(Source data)
----------------
(** * crawl4ai-mcp: the chunker, the crawl loop, the robots filter and the
      synthesis pipeline, embedded from the JavaScript sources.

    - [src/utils.js]            : [createChunks], [estimateTokenCount]
    - crawler module            : [crawlWebsite], [extractLinks],
                                  [parseRobotsTxt], [isDisallowed]
    - processor module          : [processText]

    JavaScript strings are sequences of UTF-16 code units; they are modelled
    as lists of code units, so [length] is [String.prototype.length]. *)

From Stdlib Require Import String Ascii.
From Stdlib Require QArith.
From stdpp Require Import base option list gmap sets pretty.

Local Open Scope nat_scope.

Notation "a >? b" := (Nat.ltb b a) (at level 70, only parsing) : nat_scope.

(** ** JavaScript strings *)

Module JS.

(** A string literal as its code units. *)
Fixpoint str (s : string) : list N :=
  match s with
  | EmptyString => []
  | String c r => N_of_ascii c :: str r
  end.

(** [WhiteSpace] and [LineTerminator] code points of ECMAScript: the class
    matched by [\s] in a regular expression and stripped by [trim]. *)
Definition isWhiteSpace (c : N) : bool :=
  ((9 <=? c) && (c <=? 13) ||
   (c =? 32) || (c =? 160) || (c =? 5760) ||
   (8192 <=? c) && (c <=? 8202) ||
   (c =? 8232) || (c =? 8233) || (c =? 8239) || (c =? 8287) ||
   (c =? 12288) || (c =? 65279))%N.

Definition LF : N := 10.
Definition SPACE : N := 32.

(** [s.startsWith(p)] *)
Fixpoint startsWith (s p : list N) {struct p} : bool :=
  match p, s with
  | [], _ => true
  | a :: p', b :: s' => (a =? b)%N && startsWith s' p'
  | _ :: _, [] => false
  end.

(** [s.slice(i, j)] for [0 <= i <= j]. *)
Definition slice (s : list N) (i j : nat) : list N := take (j - i) (drop i s).

(** [parts.join(sep)] *)
Fixpoint join (sep : list N) (parts : list (list N)) : list N :=
  match parts with
  | [] => []
  | [p] => p
  | p :: rest => p ++ sep ++ join sep rest
  end.

(** The maximal run of white space at the head of [s]. *)
Fixpoint wsRun (s : list N) : nat :=
  match s with
  | c :: r => if isWhiteSpace c then S (wsRun r) else 0
  | [] => 0
  end.

(** *** [String.prototype.split] with a regular expression

    A matcher is the regular expression run at one position: it sees the
    code unit before the position (for a lookbehind) and the rest of the
    string, and gives the length of the match.  [splitLoop] is the loop of
    the specification: [acc] is [S[p..q)] back to front, [skip] counts the code
    units of the last match still to be passed over. *)
Definition matcher := option N → list N → option nat.

Fixpoint splitLoop (m : matcher) (prev : option N) (skip : nat)
    (acc : list N) (s : list N) : list (list N) :=
  match s with
  | [] => [reverse acc]
  | c :: r =>
    match skip with
    | S k => splitLoop m (Some c) k acc r
    | O =>
      match m prev s with
      | Some (S k) => reverse acc :: splitLoop m (Some c) k [] r
      | Some O =>
          (* an empty match: a split point unless it ends where the last
             one did *)
          if bool_decide (acc = []) then splitLoop m (Some c) 0 [c] r
          else reverse acc :: splitLoop m (Some c) 0 [c] r
      | None => splitLoop m (Some c) 0 (c :: acc) r
      end
    end
  end.

Definition split (m : matcher) (s : list N) : list (list N) :=
  match s with
  | [] => match m None [] with Some _ => [] | None => [[]] end
  | _ => splitLoop m None 0 [] s
  end.

(** [/\n\s*\n/]: a line feed, then white space taken greedily and given
    back until a line feed follows: the match ends at the last line feed of
    the white-space run that follows the first one. *)
Fixpoint lastLF (run : nat) (s : list N) : option nat :=
  match run, s with
  | S k, c :: r =>
      match lastLF k r with
      | Some i => Some (S i)
      | None => if (c =? LF)%N then Some 0 else None
      end
  | _, _ => None
  end.

Definition paragraphBreak : matcher := fun _ s =>
  match s with
  | c :: r =>
      if (c =? LF)%N then
        match lastLF (wsRun r) r with
        | Some i => Some (S (S i))
        | None => None
        end
      else None
  | [] => None
  end.

(** [/(?<=[.!?])\s+/]: white space, as much as there is, when the code unit
    before it ends a sentence. *)
Definition endsSentence (c : N) : bool :=
  ((c =? 46) || (c =? 33) || (c =? 63))%N.

Definition sentenceBreak : matcher := fun prev s =>
  match prev with
  | Some p =>
      if endsSentence p then
        match wsRun s with
        | O => None
        | n => Some n
        end
      else None
  | None => None
  end.

(** The text with its white space removed. *)
Fixpoint nonWhite (s : list N) : list N :=
  match s with
  | [] => []
  | c :: r => if isWhiteSpace c then nonWhite r else c :: nonWhite r
  end.

Definition allWhite (s : list N) : Prop := Forall (λ c, isWhiteSpace c = true) s.

(** A matcher that only ever takes a non-empty stretch of white space. *)
Definition whiteMatcher (m : matcher) : Prop :=
  ∀ prev s n, m prev s = Some n →
    0 < n ∧ n ≤ length s ∧ allWhite (take n s).

End JS.

Import JS.

(** ** [src/utils.js]: [createChunks] *)

Module Utils.

(** The innermost loop,
    [for (let i = 0; i < sentence.length; i += maxChunkSize)]: with
    [maxChunkSize = 0] it never ends, which the fuel makes visible. *)
Fixpoint sliceLoop (fuel : nat) (sentence : list N) (maxChunkSize i : nat)
    (chunks : list (list N)) : option (list (list N)) :=
  if i <? length sentence then
    match fuel with
    | O => None
    | S f =>
        sliceLoop f sentence maxChunkSize (i + maxChunkSize)
          (chunks ++ [slice sentence i (i + maxChunkSize)])
    end
  else Some chunks.

(** [for (const sentence of sentences)], on the pair
    [(chunks, sentenceChunk)]. *)
Fixpoint sentenceLoop (maxChunkSize : nat) (sentences : list (list N))
    (chunks : list (list N)) (sentenceChunk : list N)
    : option (list (list N) * list N) :=
  match sentences with
  | [] => Some (chunks, sentenceChunk)
  | sentence :: rest =>
    if (length sentenceChunk + length sentence >? maxChunkSize) then
      let chunks1 :=
        if (length sentenceChunk >? 0) then chunks ++ [sentenceChunk]
        else chunks in
      let sentenceChunk1 :=
        if (length sentenceChunk >? 0) then [] else sentenceChunk in
      if (length sentence >? maxChunkSize) then
        chunks2 ← sliceLoop (length sentence) sentence maxChunkSize 0 chunks1;
        sentenceLoop maxChunkSize rest chunks2 sentenceChunk1
      else sentenceLoop maxChunkSize rest chunks1 sentence
    else
      sentenceLoop maxChunkSize rest chunks
        (sentenceChunk
           ++ (if decide (sentenceChunk = []) then [] else str " ")
           ++ sentence)
  end.

(** [for (const paragraph of paragraphs)], on the pair
    [(chunks, currentChunk)]. *)
Fixpoint paragraphLoop (maxChunkSize : nat) (paragraphs : list (list N))
    (chunks : list (list N)) (currentChunk : list N)
    : option (list (list N) * list N) :=
  match paragraphs with
  | [] => Some (chunks, currentChunk)
  | paragraph :: rest =>
    if (length currentChunk + length paragraph + 2 >? maxChunkSize) then
      let chunks1 :=
        if (length currentChunk >? 0) then chunks ++ [currentChunk]
        else chunks in
      let currentChunk1 :=
        if (length currentChunk >? 0) then [] else currentChunk in
      if (length paragraph >? maxChunkSize) then
        let sentences := split sentenceBreak paragraph in
        '(chunks2, sentenceChunk) ← sentenceLoop maxChunkSize sentences chunks1 [];
        let chunks3 :=
          if (length sentenceChunk >? 0) then chunks2 ++ [sentenceChunk]
          else chunks2 in
        paragraphLoop maxChunkSize rest chunks3 currentChunk1
      else paragraphLoop maxChunkSize rest chunks1 paragraph
    else
      paragraphLoop maxChunkSize rest chunks
        (currentChunk
           ++ (if decide (currentChunk = []) then [] else [LF; LF])
           ++ paragraph)
  end.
----------------
▸ EXERCISE DESCRIPTION: Quote the data above from the line containing "0 else None" to the line containing "(** The innermost", inclusive, and stop.

▸ WRITTEN SOLUTION:
      | None => if (c =? LF)%N then Some 0 else None
      end
  | _, _ => None
  end.

Definition paragraphBreak : matcher := fun _ s =>
  match s with
  | c :: r =>
      if (c =? LF)%N then
        match lastLF (wsRun r) r with
        | Some i => Some (S (S i))
        | None => None
        end
      else None
  | [] => None
  end.

(** [/(?<=[.!?])\s+/]: white space, as much as there is, when the code unit
    before it ends a sentence. *)
Definition endsSentence (c : N) : bool :=
  ((c =? 46) || (c =? 33) || (c =? 63))%N.

Definition sentenceBreak : matcher := fun prev s =>
  match prev with
  | Some p =>
      if endsSentence p then
        match wsRun s with
        | O => None
        | n => Some n
        end
      else None
  | None => None
  end.

(** The text with its white space removed. *)
Fixpoint nonWhite (s : list N) : list N :=
  match s with
  | [] => []
  | c :: r => if isWhiteSpace c then nonWhite r else c :: nonWhite r
  end.

Definition allWhite (s : list N) : Prop := Forall (λ c, isWhiteSpace c = true) s.

(** A matcher that only ever takes a non-empty stretch of white space. *)
Definition whiteMatcher (m : matcher) : Prop :=
  ∀ prev s n, m prev s = Some n →
    0 < n ∧ n ≤ length s ∧ allWhite (take n s).

End JS.

Import JS.

(** ** [src/utils.js]: [createChunks] *)

Module Utils.

(** The innermost loop,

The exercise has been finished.